Now some commentators, amateur and professional, have explained away the failures in Uvalde—whether of rank stupidity or cowardice—as being caused by insufficient support for police. Since the summer of 2020 especially, they suggest, but really for a long time before then, cops have not been respected in our culture. And so, the argument goes, the police can’t really be expected to do their job without hesitation. Never mind that when your boss tells you you’re under scrutiny that’s no time to slack off further, there is still admittedly a little something to their point. 

That argument is only a gesture at the reality, though, one C.S. Lewis saw some 80 years ago. Namely, that we have neutered not just police but men, that we have undermined virtue, and especially courage or fortitude, which conditions all the rest. “We make men without chests and expect of them virtue and enterprise,” Lewis wrote. “We laugh at honour and are shocked to find traitors in our midst. We castrate and bid the geldings be fruitful.” The cardinal virtues are prudence, justice, temperance, and fortitude. As Lewis put it in Mere Christianity, “Fortitude includes both kinds of courage—the kind that faces danger as well as the kind that ‘sticks it’ under pain. ‘Guts’ is perhaps the nearest modern English. You will notice, of course, that you cannot practise any of the other virtues very long without bringing this one into play.” No man is virtuous who is not virtuous when it is hard.

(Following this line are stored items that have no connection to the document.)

(* ===== verification/Json.v ===== *)
(** * JSON.stringify

    [stringify v] is [JSON.stringify(v)] with no replacer and no indent, as
    ECMAScript defines it (SerializeJSONProperty, SerializeJSONObject,
    SerializeJSONArray, QuoteJSONString) on the values of [JsValue]: its
    result is a string value, or [undefined] when [v] is [undefined].  The
    adapter calls it seven times: six in [generatePayload] and once in
    [publishToSNS]. *)

From stdpp Require Import base option list strings pretty.
From Stdlib.Strings Require Import Byte Ascii.
From S2P Require Import Prelude JsValue Hex.

(** ** Quoting *)

Definition dquote : ascii := "034"%char.
Definition backslash : ascii := "092"%char.

(** One code unit of a quoted string: the two-character escapes, [\u00XX]
    for the other control characters, the unit itself otherwise. *)
Definition quote_char (c : ascii) : string :=
  let n := N_of_ascii c in
  if decide (c = dquote) then String backslash (String dquote "")
  else if decide (c = backslash) then String backslash (String backslash "")
  else if decide (n = 8%N) then String backslash "b"
  else if decide (n = 9%N) then String backslash "t"
  else if decide (n = 10%N) then String backslash "n"
  else if decide (n = 12%N) then String backslash "f"
  else if decide (n = 13%N) then String backslash "r"
  else if decide (n < 32)%N then
    String backslash ("u00" +:+ String (hex_digit (n / 16)) (String (hex_digit (n mod 16)) ""))
  else String c "".

Fixpoint quote_body (s : string) : string :=
  match s with
  | "" => ""
  | String c rest => quote_char c +:+ quote_body rest
  end.

(** QuoteJSONString. *)
Definition quote (s : string) : string :=
  String dquote (quote_body s +:+ String dquote "").

(** ** Serialization *)

(** What [Buffer.prototype.toJSON] returns. *)
Definition buffer_toJSON (bs : list byte) : value :=
  VObj [("type", VStr "Buffer");
        ("data", VArr ((fun b => VNum (Z.of_N (Byte.to_N b))) <$> bs))].

Definition member (k s : string) : string := quote k +:+ ":" +:+ s.

Definition braces (members : list string) : string :=
  "{" +:+ String.concat "," members +:+ "}".

Definition brackets (elements : list string) : string :=
  "[" +:+ String.concat "," elements +:+ "]".

(** SerializeJSONProperty: [None] is [undefined]. *)
Fixpoint serialize (v : value) : option string :=
  match v with
  | VUndefined => None
  | VNull => Some "null"
  | VBool b => Some (if b then "true" else "false")
  | VNum n => Some (pretty n)
  | VStr s => Some (quote s)
  | VBuffer bs =>
      Some (braces [member "type" (quote "Buffer");
                    member "data" (brackets ((fun b => pretty (Byte.to_N b)) <$> bs))])
  | VArr vs =>
      Some (brackets (map (fun x => default "null" (serialize x)) vs))
  | VObj fields =>
      Some (braces (omap (fun kv => member kv.1 <$> serialize kv.2) fields))
  end.

(** [JSON.stringify(v)]. *)
Definition stringify (v : value) : value :=
  match serialize v with
  | Some s => VStr s
  | None => VUndefined
  end.

(** ** Facts *)

Lemma serialize_None v : serialize v = None <-> v = VUndefined.
Proof. split; [by destruct v | by intros ->]. Qed.

Lemma stringify_undefined v : stringify v = VUndefined <-> v = VUndefined.
Proof.
  unfold stringify. destruct (serialize v) eqn:E.
  - split; [done | intros ->; done].
  - by apply serialize_None in E.
Qed.

Lemma stringify_cases v :
  (v = VUndefined /\ stringify v = VUndefined)
  \/ (v <> VUndefined /\ exists s, stringify v = VStr s).
Proof.
  destruct (decide (v = VUndefined)) as [->|Hv]; [by left | right].
  split; [done|]. unfold stringify.
  destruct (serialize v) eqn:E; [eauto | by apply serialize_None in E].
Qed.

Lemma stringify_string v s : stringify v = VStr s <-> serialize v = Some s.
Proof. unfold stringify. destruct (serialize v); split; congruence. Qed.

Lemma stringify_obj fields :
  stringify (VObj fields)
  = VStr (braces (omap (fun kv => member kv.1 <$> serialize kv.2) fields)).
Proof. reflexivity. Qed.

(** A Buffer serializes as the object its [toJSON] returns. *)
Lemma serialize_buffer bs : serialize (VBuffer bs) = serialize (buffer_toJSON bs).
Proof.
  simpl. rewrite <- list_fmap_compose.
  erewrite (list_fmap_ext (fun b => pretty (Byte.to_N b))); [done|].
  intros _ b _. simpl. by destruct (Byte.to_N b).
Qed.

(** An [undefined] property leaves no trace in the text. *)
Lemma serialize_obj_undefined k fields rest :
  serialize (VObj (fields ++ (k, VUndefined) :: rest)) = serialize (VObj (fields ++ rest)).
Proof. simpl. by rewrite !omap_app. Qed.

(** Every serialization of an object is wrapped in braces. *)
Lemma serialize_obj_braces fields :
  exists members, serialize (VObj fields) = Some (braces members)
    /\ length members <= length fields.
Proof.
  eexists. split; [reflexivity | apply omap_length_le].
Qed.

Lemma quote_length s : 2 <= String.length (quote s).
Proof.
  unfold quote. simpl. rewrite string_app_length. simpl. lia.
Qed.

The Uvalde tragedy should give us a sick feeling in the pit of our stomachs. And that feeling, like Memorial Day every year, should remind us that republican self-government is impossible without courage. Slaves may be cowardly, but free men and women must be courageous or they will not long remain free. Our way of life does not just demand the courage of the citizen soldier, ready to die for his country. And it does not only demand in addition the courage of the police officer, ready to die to uphold the law. Government of the people and by the people and for the people demands also that individual citizens, in the name of prudence, justice, and temperance, have the courage to stand against the mob, just as much as against the lone gunman.